(** One block: allocated, and put at the head of the free list. *)
Lemma create_step a d pool fl block_start sz :
  a_oom a = [] -> 0 < a_next a -> a_next a + 48 <= ADDR_TOP -> fresh_above a d -> rings (mcells d) (lists pool fl []) ->
  exists d', mempool_block_alloc a d block_start sz = (a_next a, Alloc (a_next a + 48) [], Mstore (<[a_next a := LCell 0 0]> (mcells d)) (<[a_next a := Mblock sz block_start]> (mblocks d))) /\
    mempool_block_insert_head (Mstore (<[a_next a := LCell 0 0]> (mcells d)) (<[a_next a := Mblock sz block_start]> (mblocks d))) pool (a_next a) FREE_MEMBLOCK_LH = Some d' /\
    mblocks d' = <[a_next a := Mblock sz block_start]> (mblocks d) /\
    rings (mcells d') (lists pool (a_next a :: fl) []) /\ fresh_above (Alloc (a_next a + 48) []) d'.
Proof.
  intros Ho Hp Ht Fr RL. unfold mempool_block_alloc. rewrite malloc_ok_result by (done || (unfold sizeof_mempool_block; cbn; lia)).
  rewrite (proj2 (Z.eqb_neq _ NULL)) by (unfold NULL; lia). cbn [negb].
  assert (Nn : a_next a ∉ ring_nodes (lists pool fl [])) by (intros H; pose proof (Fr _ (rings_cells _ _ _ RL H)); lia).
  unfold mempool_block_insert_head. cbn [mcells].
  destruct (rings_insert_after (<[a_next a := LCell 0 0]> (mcells d)) [] (block_lh pool FREE_MEMBLOCK_LH) fl (a_next a) [(block_lh pool USED_MEMBLOCK_LH, [])])
    as (c & -> & RL' & F).
  { eapply rings_frame; [|exact RL]. intros y Hy. apply lookup_insert_ne. by intros <-. }
  { unfold is_cell. rewrite lookup_insert_eq. eauto. }
  { done. }
  cbn [mbind option_bind]. eexists. split; [done|]. split; [done|]. split; [done|]. split; [done|].
  intros x Hx. cbn in *. destruct (decide (x ∈ a_next a :: block_lh pool FREE_MEMBLOCK_LH :: fl)) as [Hi|Hi].
  - apply elem_of_cons in Hi as [->|Hi]; [lia|]. assert (x < a_next a); [|lia]. apply Fr, (rings_cells _ _ _ RL).
    unfold lists. rewrite ring_nodes_cons. set_solver.
  - unfold is_cell in Hx. rewrite F in Hx by done. rewrite lookup_insert_ne in Hx by set_solver. pose proof (Fr x Hx). lia.
Qed.
Lemma serve_get_run service s params c rl x v :
  rings (rcells s) (both service rl [c]) -> clients s !! c = Some x -> params = rpc_params x ->
  tables_ok (shm_pool s) (shm_hash s) -> kt_get (shm_hash s) (client_id params) = Some v ->
  exists s' x', serve_get service params v s = Some s' /\ answered service s s' rl c x x' /\ handled s' = handled s /\ get_response s s' x x'.
Proof.
  intros RS Hc -> Tk Ev. unfold serve_get. assert (Id : clients s = <[c := x]> (clients s)) by (by rewrite insert_id).
  destruct (Z.eqb_spec v NULL) as [->|Nv]; cbn [negb].
  2: { destruct (awake_answers service s s c rl x x) as (s' & E & A & E1 & E2 & E3); try done. exists s', (sem_post x).
       split; [done|]. split; [done|]. split; [done|]. split; [by rewrite E2|]. intros E4. rewrite Ev in E4. congruence. }
  destruct Tk as (fl & ul & f & BR & KR & F & I). destruct (bp_alloc_spec _ _ _ BR) as (p1 & -> & Eb1 & BR1). cbn [mbind option_bind].
  pose proof (kt_get_spec _ f (client_id (rpc_params x)) KR) as Eg. rewrite Ev in Eg. injection Eg as Eg.
  assert (Ef : f (client_id (rpc_params x)) = []).
  { destruct (F (client_id (rpc_params x))) as [Ef|(b & Ef & Hb)]; [done|]. rewrite Ef in Eg. cbn in Eg. subst b.
    destruct (bp_block_spec _ _ _ NULL BR) as [? _]; [set_solver|done]. }
  destruct fl as [|b fl]; cbn [hd tail] in *.
  { (* no block left *)
    destruct (awake_answers service s (set_pool s p1) c rl x x) as (s' & E & A & E1 & E2 & E3); try done.
    { by exists [], ul, f. }
    cbn [negb Z.eqb NULL]. exists s', (sem_post x). split; [done|]. split; [done|]. split; [done|].
    split; [by rewrite E2|]. intros _. left. by rewrite E2. }
  destruct (bp_block_spec _ _ _ b BR) as [Nb [blk Hblk]]; [set_solver|]. rewrite (proj2 (Z.eqb_neq b NULL)) by done. cbn [negb].
  cbn [set_pool shm_hash shm_pool].
  destruct (kt_add_spec _ _ (client_id (rpc_params x)) b KR Nb) as [(t' & -> & KR')|(t' & f' & -> & KR' & F1 & F2)]; cbn [mbind option_bind].
  - (* the table is out of memory *)
    rewrite (eq_refl : (-1 =? 0) = false). cbn [negb set_hash set_pool shm_pool].
    destruct (bp_free_spec p1 fl [] b ul BR1) as (p2 & E2 & _ & BR2). rewrite E2. cbn [mbind option_bind].
    pose proof (kt_same t' (shm_hash s) f KR' KR) as Sm.
    destruct (awake_answers service s (set_pool (set_hash (set_pool s p1) t') p2) c rl x x) as (s' & E & A & E4 & E5 & E6); try done.
    { by exists (b :: fl), ul, f. }
    { intros id (v & Hv & Nv). exists v. cbn. by rewrite Sm. }
    exists s', (sem_post x). split; [done|]. split; [done|]. split; [done|].
    split; [|intros _; left; rewrite E5; cbn; by rewrite Sm]. intros (v & Hv & Nv). rewrite Ev in Hv. congruence.
  - (* the client gets the block [b] *)
    rewrite (eq_refl : (0 =? 0) = true). cbn [negb set_hash set_pool shm_pool]. rewrite Eb1, Hblk. cbn [mbind option_bind].
    rewrite (send_run service (set_hash (set_pool s p1) t') c rl x _ RS Hc). cbn [mbind option_bind rpc_shm_vaddr param].
    assert (Nf : forall k, f k <> [b]).
    { intros k Ek. destruct (F k) as [Ek'|(b' & Ek' & Hb')]; rewrite Ek in Ek'; [done|]. injection Ek' as <-.
      apply bp_nodup in BR. cbn in BR. apply NoDup_cons in BR as [BR _]. set_solver. }
    match goal with |- context [rpc_service_awake_waiter service ?s1] => set (s2 := s1) end.
    assert (Tk' : tables_ok p1 t').
    { exists fl, (b :: ul), f'. split; [done|]. split; [done|]. rewrite Ef in F1. by apply (one_more f f' (client_id (rpc_params x)) b ul). }
    destruct (awake_answers service s s2 c rl x (Client (service_cap x) (client_sem x)
      (Params (client_id (rpc_params x)) (req_type (rpc_params x)) (mb_block_start blk) (mb_size blk)) (c_pc x))) as (s' & E & A & E4 & E5 & E6); try done.
    { intros id (v & Hv & Nv). exists v. split; [|done]. destruct (decide (id = client_id (rpc_params x))) as [->|Ni].
      - rewrite Ev in Hv. congruence.
      - cbn. rewrite (kt_get_spec _ _ _ KR'), F2 by done. by rewrite <- (kt_get_spec _ _ _ KR). }
    eexists s', _. split; [done|]. split; [done|]. split; [done|]. split; [intros (v & Hv & Nv); rewrite Ev in Hv; congruence|].
    intros _. right. exists b, blk. rewrite E4, E5. cbn. rewrite (kt_get_spec _ _ _ KR'), F1, Eb1. split_and!; try done.
    intros j Nj. rewrite (kt_get_spec _ _ _ KR'), F2 by done. intros [= Ej]. destruct (F j) as [Ek|(b' & Ek & Hb')]; rewrite Ek in Ej; cbn in Ej; [done|].
    subst b'. by apply (Nf j).
Qed.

-- EXERCISE GOAL --
Set down nothing but the lines from the one with "intros j Nj." through the end of the records, keeping each line exactly as written and including both ends.

-- EXERCISE OUTPUT --
    intros j Nj. rewrite (kt_get_spec _ _ _ KR'), F2 by done. intros [= Ej]. destruct (F j) as [Ek|(b' & Ek & Hb')]; rewrite Ek in Ej; cbn in Ej; [done|].
    subst b'. by apply (Nf j).
Qed.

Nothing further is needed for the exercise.